··· Data under study
(** ** Listener containers *)

Fixpoint find_container_loop (fuel : nat) (b : bag ptr) (id i : Z) : ST (sys E) ptr :=
  match fuel with
  | O => nofuel
  | S fuel =>
      if decide (i < size b) then
        p ← some_or_undef (ht_bag_nth b i);
        cid ← ht_timeline_listener_container_get_id p;
        if decide (cid = id) then mret p else find_container_loop fuel b id (u64 (i + 1))
      else mret NULL
  end.

Definition ht_registry_find_listener_container (name : list Z) : ST (sys E) ptr :=
  r ← gets registry;
  ht_mutex_lock (listeners_register_mutex r);;
  p ← find_container_loop (S (Z.to_nat (size (listeners_register r)))) (listeners_register r) (djb2_hash name) 0;
  ht_mutex_unlock (listeners_register_mutex r);;
  mret p.

Definition ht_registry_register_listener_container (name : list Z) (container : ptr) : ST (sys E) HT_ErrorCode :=
  p ← ht_registry_find_listener_container name;
  if decide (p <> NULL) then mret HT_ERR_LISTENER_CONTAINER_ALREADY_REGISTERED
  else
    r ← gets registry;
    ht_mutex_lock (listeners_register_mutex r);;
    ht_timeline_listener_container_set_id container (djb2_hash name);;
    ht_timeline_listener_container_ref container;;
    '(error_code, b) ← zoom (ht_bag_add 8 (listeners_register r) container);
    modify_registry (set_listeners_register b);;
    ht_mutex_unlock (listeners_register_mutex r);;
    mret error_code.

(** [name] is [None] for NULL. *)
Definition ht_find_or_create_listener (name : option (list Z)) : ST (sys E) ptr :=
  match name with
  | None => ht_timeline_listener_container_create
  | Some name =>
      container ← ht_registry_find_listener_container name;
      if decide (container = NULL) then
        container ← ht_timeline_listener_container_create;
        if decide (container <> NULL) then
          ht_registry_register_listener_container name container;; mret container
        else mret container
      else
        c ← load_container container;
        store_container container (set_refcount (u32 (refcount c + 1)) c);;
        mret container
  end.

Fixpoint unref_loop (fuel : nat) (b : bag ptr) (i : Z) : ST (sys E) () :=
  match fuel with
  | O => nofuel
  | S fuel =>
      if decide (i < size b) then
        p ← some_or_undef (ht_bag_nth b i);
        ht_timeline_listener_container_unref p;;
        unref_loop fuel b (u64 (i + 1))
      else mret ()
  end.

Definition ht_registry_deinit : ST (sys E) () :=
  r ← gets registry;
  unref_loop (S (Z.to_nat (size (listeners_register r)))) (listeners_register r) 0;;
  ht_mutex_destroy (features_register_mutex r);;
  ht_mutex_destroy (event_klass_registry_register_mutex r);;
  ht_mutex_destroy (listeners_register_mutex r);;
  b ← zoom (ht_bag_deinit (listeners_register r)); modify_registry (set_listeners_register b);;
  b ← zoom (ht_bag_deinit (event_klass_register r)); modify_registry (set_event_klass_register b).

(** ** Metadata *)

Definition cstr (str : string) : cval := VStr (Some (string_bytes str)).

Definition _ht_registry_init_event_klass_info_event (klass : HT_EventKlass) : ST (sys E) cval :=
  id ← ht_event_id_provider_next;
  timestamp ← get_timestamp;
  ti ← some_or_undef (type_info klass);
  mret (VStruct [VEvent at_HT_EventKlassInfoEvent timestamp id;
                 VScalar (klass_id klass); cstr (tname ti); VScalar (u8 (fields_count ti))]).

(** event->data_type. *)
Definition field_data_type (info : MKCREFLECT_FieldInfo) : Z :=
  match data_type info with
  | MKCREFLECT_TYPES_INTEGER =>
      if is_signed info then types_value MKCREFLECT_TYPES_INTEGER else HT_MKCREFLECT_TYPES_EXT_UNSIGNED_INTEGER
  | d => types_value d
  end.

Definition _ht_registry_init_event_klass_field_info_event (klass : HT_EventKlass) (field_id : Z) : ST (sys E) cval :=
  ti ← some_or_undef (type_info klass);
  info ← some_or_undef (tfields ti !! Z.to_nat field_id);
  id ← ht_event_id_provider_next;
  timestamp ← get_timestamp;
  mret (VStruct [VEvent at_HT_EventKlassFieldInfoEvent timestamp id;
                 VScalar (klass_id klass); cstr (field_type info); cstr (field_name info);
                 VScalar (fsize info); VScalar (field_data_type info)]).

Definition call_listener (callback : ptr) (events : list memval) (serialize : bool) (listener : ptr) : ST (sys E) () :=
  modify (set_env (run_listener callback events serialize listener)).

(** The array data[4096], *data_pos and total_size. *)
Record push_state := PushState { pdata : list memval; data_pos : Z; total_size : Z }.

(** One event: hand over what is buffered if the event does not fit, then
    append the event. *)
Definition push_info_event (event : cval) (t : ctype) (st : push_state) (callback listener : ptr) (serialize : bool)
    : ST (sys E) push_state :=
  size ← some_or_undef (get_size t event);
  st ← (if decide (size > u64 (REGISTRY_LISETNER_BUFF_SIZE - data_pos st)) then
          cells ← some_or_undef (mem_read (pdata st) 0 (data_pos st));
          call_listener callback cells serialize listener;;
          mret (PushState (pdata st) 0 (u64 (total_size st + data_pos st)))
        else mret st);
  s ← get;
  '(cells, n) ← some_or_undef
    (ht_event_utils_serialize_event_to_buffer (klasses s) event (pdata st) (data_pos st) serialize);
  mret (PushState cells (u64 (data_pos st + n)) (total_size st)).

Fixpoint push_fields_loop (fuel : nat) (klass : HT_EventKlass) (count j : Z) (st : push_state)
    (callback listener : ptr) (serialize : bool) : ST (sys E) push_state :=
  match fuel with
  | O => nofuel
  | S fuel =>
      if decide (j < count) then
        event ← _ht_registry_init_event_klass_field_info_event klass j;
        st ← push_info_event event HT_EventKlassFieldInfoEvent st callback listener serialize;
        push_fields_loop fuel klass count (u64 (j + 1)) st callback listener serialize
      else mret st
  end.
······
▶ [What this task involves]: Retype exactly the span of lines from the one with "Definition push_info_event (event" through the one with "call_listener callback cells"; include both ends and omit the rest of the material.

▶ [Response to the exercise]:
Definition push_info_event (event : cval) (t : ctype) (st : push_state) (callback listener : ptr) (serialize : bool)
    : ST (sys E) push_state :=
  size ← some_or_undef (get_size t event);
  st ← (if decide (size > u64 (REGISTRY_LISETNER_BUFF_SIZE - data_pos st)) then
          cells ← some_or_undef (mem_read (pdata st) 0 (data_pos st));
          call_listener callback cells serialize listener;;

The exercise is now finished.